(THE TASK): Using the listing below, count every line that contains the word "Hchi"; respond with the count alone.

(RECORDS FOR THIS EXERCISE):
************
(** ** Properties *)

(** C26 (bounds): a graph without self-loops that the method colours has a
    chromatic number, which the method does not compute, and the number of
    colours returned lies between bounds a client can read off the graph:
    the size of any clique is at most the chromatic number, which is at
    most [k], which is at most [d + 1] for any ordering of the nodes in
    which each has at most [d] neighbours among the nodes that follow it;
    and [k (k - 1)] is at most the sum of the degrees, twice the number of
    edges. *)
Theorem minimal_coloring_k_between (g : Graph) (c : Coloring)
    (S : gset NodeId) (d : usize) (stack : list NodeId) :
  loop_free g → minimal_coloring g = Ok c →
  clique g S → ordering (nodes g) d stack →
  ∃ chi, chromatic g chi ∧
    (N.of_nat (size S) ≤ chi ≤ Coloring.k c)%N ∧ (Coloring.k c ≤ d + 1)%N ∧
    (Coloring.k c * (Coloring.k c - 1) ≤ degree_sum g)%N.
Proof.
  intros Hl Hc Hcl Ho.
  destruct (colorable_chromatic g _ (minimal_coloring_colorable g c Hc))
    as (chi & Hchi & Hle).
  exists chi. split_and!; [done| |done| |].
  - eapply clique_colorable; [done|apply Hchi].
  - by eapply minimal_coloring_k_upper.
  - by apply minimal_coloring_k_edges.
Qed.

Lemma minimal_coloring_k_between_witness :
  ∃ chi, chromatic simple_graph chi ∧
    (N.of_nat (size ({[node_a; node_c; node_d]} : gset NodeId)) ≤ chi ≤ 3)%N ∧
    (3 ≤ 2 + 1)%N ∧ (3 * (3 - 1) ≤ degree_sum simple_graph)%N.
Proof.
  apply (minimal_coloring_k_between simple_graph
    (Coloring.Make 3 [2; 2; 1; 0]%N) {[node_a; node_c; node_d]} 2
    [node_d; node_c; node_b; node_a]);
    [compute_done|by vm_compute|compute_done|].
  assert (EliminationOrder (nodes simple_graph) 3
    [node_d; node_c; node_b; node_a]
    [{[node_c; node_d]}; {[node_c; node_d]}; {[node_d]}; ∅]) as Hord
    by (by apply order_check_sound; vm_compute).
  apply (order_ordering (nodes simple_graph) 3 _ _). compute_done.
Defined.

(** C27 (functional): on a graph without self-loops in which every node has
    [d] neighbours the method returns [k = d + 1], whatever the number of
    colours the graph needs: a cycle of even length gets [k = 3] and the
    complete bipartite graph with [n] nodes on each side [k = n + 1], where
    two colours are enough. *)
Theorem minimal_coloring_regular (g : Graph) (c : Coloring) (d : usize) :
  loop_free g → nodes g ≠ [] → regular g d →
  minimal_coloring g = Ok c → Coloring.k c = (d + 1)%N.
Proof. apply minimal_coloring_regular_aux. Qed.

Lemma minimal_coloring_regular_witness :
  let k33 := MkGraph (replicate 3 {[MkNodeId 3; MkNodeId 4; MkNodeId 5]} ++
                      replicate 3 {[MkNodeId 0; MkNodeId 1; MkNodeId 2]}) in
  ∃ c, minimal_coloring k33 = Ok c ∧ Coloring.k c = 4%N ∧
       colorable k33 2.
Proof.
  intros k33.
  assert (minimal_coloring k33 = Ok (Coloring.Make 4 [1; 1; 1; 0; 0; 0]%N))
    as Hc by (by vm_compute).
  eexists. split; [exact Hc|]. split.
  - apply (minimal_coloring_regular k33 _ 3); [compute_done..|exact Hc].
  - exists [1; 1; 1; 0; 0; 0]%N. by apply proper_check_spec; vm_compute.
Defined.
************
(WRITTEN RESPONSE): 2